De um lado da barricada, estavam os “polainas” (ou “polainudos”) – um pequeno grupo de estudantes nascidos em berço de ouro, elitistas e com nomes pomposos. No outro extremo, estava um grupo cada vez maior de estudantes filhos da burguesia emergente, dos latifundiários, agricultores e industriais que começavam a fazer fortuna.

Os primeiros, monárquicos e acomodados, decidem - à revelia dos colegas - deslocar-se a Lisboa aquando do funeral do “Rei-artista” D. Fernando II, em 1985, em representação “oficial” dos estudantes de Coimbra. Os segundos - republicanos, sonhadores e revolucionários – insurgem-se e acusam os aristocratas de “ofender a Academia nos seus brios” com tal conduta. Estes grupo ficaria assim conhecido pelos seus rivais como “briosos, Academia Briosa, ou Briosa simplesmente”.
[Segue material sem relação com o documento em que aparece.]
(* ===== verification/PostgresAlone.v ===== *)
(** PostgresAlone: calls of packages/storage/postgresStore.ts begun while no
    other transaction is open: they never wait, send finitely many statements
    and end; and what becomes of a reservation is decided by the rows alone. *)
From stdpp Require Import relations gmap.
From S2P Require Import Prelude JsString JsMap Host JsTime JsJson JsParse DurableStore PostgresStore PostgresServer PostgresCaps PostgresCalls.
#[local] Open Scope string_scope.
#[local] Open Scope list_scope.
#[local] Open Scope Z_scope.
#[local] Open Scope js_scope.

(** What a reservation of [amount] makes of the row of its cap; [None] where it
    is refused. *)
Definition granted (cap amount : Z) (row : option CapRow) : option CapRow :=
  match row with
  | None => Some {| cr_cap := cap; cr_reserved := amount |}
  | Some c => if (cr_cap c =? cap) && (cr_reserved c + amount <=? cap) then Some (set_reserved (cr_reserved c + amount) c) else None
  end.

Section alone.
Context `{Host, !Postgres, !PostgresLaws _}.

(** ** A call by itself *)

(** The statements a call sends, what it comes to and its transaction, with no
    other transaction open. *)
Fixpoint run_alone {A} (p : prog A) (d : Database) (x : Session) : nat * result A * Session :=
  match p with
  | Done r => (0%nat, r, x)
  | Query s k =>
      match answer s ∅ d x with
      | Some (r, x) => let '(n, q, x) := run_alone (k r) d x in (S n, q, x)
      | None => (0%nat, Throw [], x)
      end
  end.

Lemma exec_alone {B} (s : stmt B) d w : exec s ∅ d w <> Waits.
Proof.
  assert (Hb : forall A C (r : result A) (k : A -> outcome C), (forall a, k a <> Waits) -> bound r k <> Waits) by (intros ? ? [a|e] ? Hk; [apply Hk|done]).
  assert (Ha : forall C l (o : outcome C), o <> Waits -> acquire ∅ l o <> Waits) by (intros C l o Ho; unfold acquire; destruct (decide _); [set_solver|done]).
  assert (Hc : forall C b n (o : outcome C), o <> Waits -> constraint b n o <> Waits) by (intros C [] n o Ho; [done|done]).
  destruct s; cbn [exec];
    repeat first
      [ done | apply Hb; intros ? | apply Ha | apply Hc
      | match goal with |- match ?o with _ => _ end <> _ => destruct o end
      | match goal with |- (if ?b then _ else _) <> _ => destruct b end ].
Qed.

Lemma answer_alone {B} (s : stmt B) d x : exists r x', answer s ∅ d x = Some (r, x').
Proof.
  unfold answer. destruct (failed x); [by eexists _, _|]. pose proof (exec_alone s d (writes x)) as He.
  destruct (exec s ∅ d (writes x)); [done|by eexists _, _|by eexists _, _].
Qed.

Lemma others_alone i t : others i {[i := t]} = ∅.
Proof. unfold others. by rewrite delete_singleton_eq, map_to_list_empty. Qed.

(** Where the call by itself leaves the server. *)
Definition settled (c : call) (r : result Answer) (x : Session) (d : Database) (rs : list (call * Answer)) : Server :=
  match r with
  | Ok a => {| db := commit x d; threads := ∅; returned := rs ++ [(c, a)] |}
  | Throw _ => {| db := d; threads := ∅; returned := rs |}
  end.

Lemma thread_alone i c p d x rs n r x' : run_alone p d x = (n, r, x') ->
  acts (replicate (S n) (Next i)) {| db := d; threads := {[i := {| th_call := c; th_prog := p; th_session := x |}]}; returned := rs |} =
  Some (settled c r x' d rs).
Proof.
  revert n x. induction p as [q|B s k IH]; intros n x; cbn [run_alone].
  - intros [= <- <- <-]. cbn [replicate acts act threads]. rewrite lookup_singleton_eq. destruct q as [a|e]; cbn; by rewrite delete_singleton_eq.
  - destruct (answer_alone s d x) as (b & y & Ha). rewrite Ha. destruct (run_alone (k b) d y) as [[m q] z] eqn:E. intros [= <- <- <-].
    change (replicate (S (S m)) (Next i)) with (Next i :: replicate (S m) (Next i)). cbn [acts act threads]. rewrite lookup_singleton_eq.
    cbn [mbind option_bind th_prog th_session th_call db]. rewrite others_alone, Ha. cbn [mbind option_bind]. rewrite insert_singleton_eq.
    by apply IH.
Qed.

(** Begun with no other transaction open, a call ends after its statements. *)
Lemma call_alone i c g n r x : threads g = ∅ -> run_alone (body c) (db g) new_session = (n, r, x) ->
  acts (Begin i c :: replicate (S n) (Next i)) g = Some (settled c r x (db g) (returned g)).
Proof.
  intros Hn Hr. cbn [acts act]. rewrite Hn, lookup_empty. cbn [mbind option_bind]. rewrite insert_empty. by apply thread_alone.
Qed.

Lemma run_alone_attempt {A B} (p : prog A) (k : result A -> prog B) d x :
  run_alone (attempt p k) d x =
    let '(n, r, y) := run_alone p d x in let '(m, q, z) := run_alone (k r) d y in ((n + m)%nat, q, z).
Proof.
  revert x. induction p as [r|C s c IH]; intros x; cbn [attempt run_alone]; [by destruct (run_alone (k r) d x) as [[m q] z]|].
  destruct (answer s ∅ d x) as [[b y]|] eqn:Ea; [|by destruct (answer_alone s d x) as (? & ? & ?); congruence].
  rewrite IH. destruct (run_alone (c b) d y) as [[n r] z]. by destruct (run_alone (k r) d z) as [[m q] z'].
Qed.

Lemma run_alone_bind {A B} (p : prog A) (k : A -> prog B) d x :
  run_alone (p ≫= k) d x =
    let '(n, r, y) := run_alone p d x in
    match r with Ok a => let '(m, q, z) := run_alone (k a) d y in ((n + m)%nat, q, z) | Throw e => (n, Throw e, y) end.
Proof.
  unfold mbind, prog_bind. rewrite run_alone_attempt. destruct (run_alone p d x) as [[n [a|e]] y]; [done|]. cbn [run_alone]. by rewrite Nat.add_0_r.
Qed.

Lemma run_alone_check {A B} (r : result A) (k : A -> prog B) d x :
  run_alone (check r ≫= k) d x = match r with Ok a => run_alone (k a) d x | Throw e => (0%nat, Throw e, x) end.
Proof. by destruct r. Qed.

(** A statement that answers, or fails, in a transaction that has not failed. *)
Lemma run_alone_answers {B} (s : stmt B) d x b w ls : failed x = false -> exec s ∅ d (writes x) = Answers b w ls ->
  run_alone (query s) d x = (1%nat, Ok b, {| writes := w; locks := list_to_set ls ∪ locks x; failed := false |}).
Proof. intros Hf He. cbn. unfold answer. by rewrite Hf, He. Qed.

Lemma run_alone_fails {B} (s : stmt B) d x e : failed x = false -> exec s ∅ d (writes x) = Fails e ->
  run_alone (query s) d x = (1%nat, Throw e, {| writes := writes x; locks := locks x; failed := true |}).
Proof. intros Hf He. cbn. unfold answer. by rewrite Hf, He. Qed.

Lemma free {B : Type} l (o : outcome B) : acquire ∅ l o = o.
Proof. unfold acquire. by rewrite decide_False by set_solver. Qed.

(** ** A reservation by itself *)

(** A request the call does not refuse before its first statement, with what the
    server stores of its texts. *)
Record reserve_request (i : ReserveInput) (e : Env) (t id tk day : jstr) (amount cap at_ : Z) : Prop := {
  rq_ids : assertIdentifier (i_tenantId i) "tenant id" IDENTIFIER_LIMIT = Ok tt /\
    assertIdentifier (i_reservationId i) "reservation id" IDENTIFIER_LIMIT = Ok tt /\
    assertIdentifier (i_tokenId i) "token id" IDENTIFIER_LIMIT = Ok tt;
  rq_day : day_text (i_spendDate i) = true;
  rq_amount : safe_between (i_amountMinor i) 1 MAX_SAFE_INTEGER = Some amount;
  rq_cap : safe_between (i_capMinor i) 1 MAX_SAFE_INTEGER = Some cap;
  rq_fits : amount <= cap;
  rq_now : or_now (i_now i) e 0 = Some at_ /\ timestamptz (Some at_) = Ok at_;
  rq_lock : exists lock, text (i_tenantId i +:+ [10%N] +:+ "cap" +:+ [10%N] +:+ i_reservationId i) = Ok lock;
  rq_texts : text (i_tenantId i) = Ok t /\ text (i_reservationId i) = Ok id /\ text (i_tokenId i) = Ok tk /\ date (i_spendDate i) = Ok day;
}.

Section reserve.
Context (i : ReserveInput) (e : Env) (t id tk day : jstr) (amount cap at_ : Z).
Hypothesis rq : reserve_request i e t id tk day amount cap at_.

Lemma amounts : 1 <= amount <= cap /\ cap <= MAX_SAFE_INTEGER.
Proof.
  pose proof (rq_fits _ _ _ _ _ _ _ _ _ rq). pose proof (rq_amount _ _ _ _ _ _ _ _ _ rq) as Ha%safe_between_Some.
  pose proof (rq_cap _ _ _ _ _ _ _ _ _ rq) as Hc%safe_between_Some. lia.
Qed.

(** The transaction before its first write. *)
Definition clean (x : Session) : Prop := writes x = empty_database /\ failed x = false.

Lemma reserve_opens d : exists x, clean x /\
  run_alone (reserveCap i e) d new_session =
    let '(n, r, y) := run_alone (match cap_reservations d !! [t; id] with
                                 | Some row => replay_reservation i amount row
                                 | None => fresh_reservation i amount cap (Some at_)
                                 end) d x in (S (S n), r, y).
Proof.
  destruct rq as [(Ei1 & Ei2 & Ei3) Ed Ea Ec Hf [En _] [lock El] (Et & Eid & _)]. unfold reserveCap.
  rewrite run_alone_check, Ei1, run_alone_check, Ei2, run_alone_check, Ei3, run_alone_check, Ed. cbn [negb throw_if].
  rewrite Ea, Ec, run_alone_check, (proj2 (Z.ltb_ge cap amount)) by lia. cbn [throw_if]. rewrite run_alone_check, En. change (assertDate (Some at_) _) with (Ok tt). cbv iota beta.
  rewrite run_alone_bind. erewrite run_alone_answers; [|done|by cbn [exec]; rewrite El; cbn [bound]; rewrite free].
  rewrite run_alone_bind. rewrite (run_alone_answers _ _ _ (cap_reservations d !! [t; id]) empty_database []);
    [|done|cbn [exec writes]; rewrite over_empty, Et, Eid; cbn [bound]; by destruct (_ !! _)].
  match goal with |- context [run_alone ?p d ?x] => exists x; split; [done|]; by destruct (run_alone p d x) as [[n q] y] end.
Qed.

(** The answers of the two ways a reservation is made. *)
Definition made (c : CapRow) : CapReservationResult :=
  {| replayed := false; cp_tenantId := i_tenantId i; reservationId := i_reservationId i; cp_tokenId := i_tokenId i;
     spendDate := i_spendDate i; cp_amountMinor := amount; reservedMinor := cr_reserved c; capMinor := cr_cap c; cp_active := true |}.
Definition again (row : ReservationRow) (c : CapRow) : CapReservationResult :=
  {| replayed := true; cp_tenantId := i_tenantId i; reservationId := i_reservationId i; cp_tokenId := i_tokenId i;
     spendDate := i_spendDate i; cp_amountMinor := amount; reservedMinor := cr_reserved c; capMinor := cr_cap c;
     cp_active := negb (rr_released row) |}.
(** The row is that of this very request. *)
Definition same_request (row : ReservationRow) : bool :=
  bool_decide (rr_token row = i_tokenId i) && bool_decide (rr_date row = i_spendDate i) && bool_decide (rr_amount row = amount).

Lemma upsert_alone d : consistent d ->
  exec (UpsertCap (i_tenantId i) (i_tokenId i) (i_spendDate i) cap amount) ∅ d empty_database =
    match granted cap amount (daily_caps d !! [t; tk; day]) with
    | Some c => Answers (Some c) (put_cap [t; tk; day] c empty_database) [lock_cap [t; tk; day]]
    | None => Answers None empty_database [lock_cap [t; tk; day]]
    end \/
  granted cap amount (daily_caps d !! [t; tk; day]) = None /\
    exec (UpsertCap (i_tenantId i) (i_tokenId i) (i_spendDate i) cap amount) ∅ d empty_database = Fails "bigint out of range".
Proof.
  intros Hd. destruct rq as [_ _ _ _ _ _ _ (Et & _ & Etk & Eday)]. pose proof amounts as Ha.
  cbn [exec]. rewrite over_empty, Et, Etk, Eday. cbn [bound]. rewrite free. destruct (daily_caps d !! [t; tk; day]) as [c|] eqn:Ec; cbn [granted].
  - destruct (co_cap _ Hd _ _ Ec) as (_ & Hr & _). unfold int8. destruct (Z.leb_spec (cr_reserved c + amount) INT8_MAX) as [Hb|Hb]; cbn [bound].
    + left. destruct (Z.eqb_spec (cr_cap c) cap) as [Ecap|]; [|done]. rewrite Ecap. cbn [andb].
      destruct (Z.leb_spec (cr_reserved c + amount) cap); [|done]. unfold cap_check, set_reserved. cbn [cr_cap cr_reserved]. rewrite Ecap.
      rewrite (proj2 (Z.ltb_lt 0 cap)), (proj2 (Z.leb_le 0 _)), (proj2 (Z.leb_le _ cap)) by lia. done.
    + right. split; [|done]. destruct (Z.eqb_spec (cr_cap c) cap); [|done]. cbn [andb].
      rewrite (proj2 (Z.leb_gt _ cap)); [done|]. unfold INT8_MAX in Hb. unfold MAX_SAFE_INTEGER in Ha. lia.
  - left. unfold cap_check. cbn [cr_cap cr_reserved].
    rewrite (proj2 (Z.ltb_lt 0 cap)), (proj2 (Z.leb_le 0 amount)), (proj2 (Z.leb_le amount cap)) by lia. done.
Qed.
Dois anos mais tarde, em 1887, depois de reunirem a simpatia da maioria dos estudantes da Academia, os “briosos” alteram os estatutos da Academia Dramática (até ali, a única organização estudantil da Universidade) para “Associação Académica de Coimbra”, tendo sido António Luiz Gomes o seu primeiro presidente.

Foi neste contexto de luta pela igualdade e liberdade política que a AAC foi criada, antecipando o fim da monarquia e início da república, que viria a acontecer mais de vinte anos depois. É também por esta razão que a equipa de futebol da Universidade de Coimbra ficou conhecida por “Briosa”, embora muitos anos mais tarde, quando o futebol se tornou o seu desporto mais emblemático.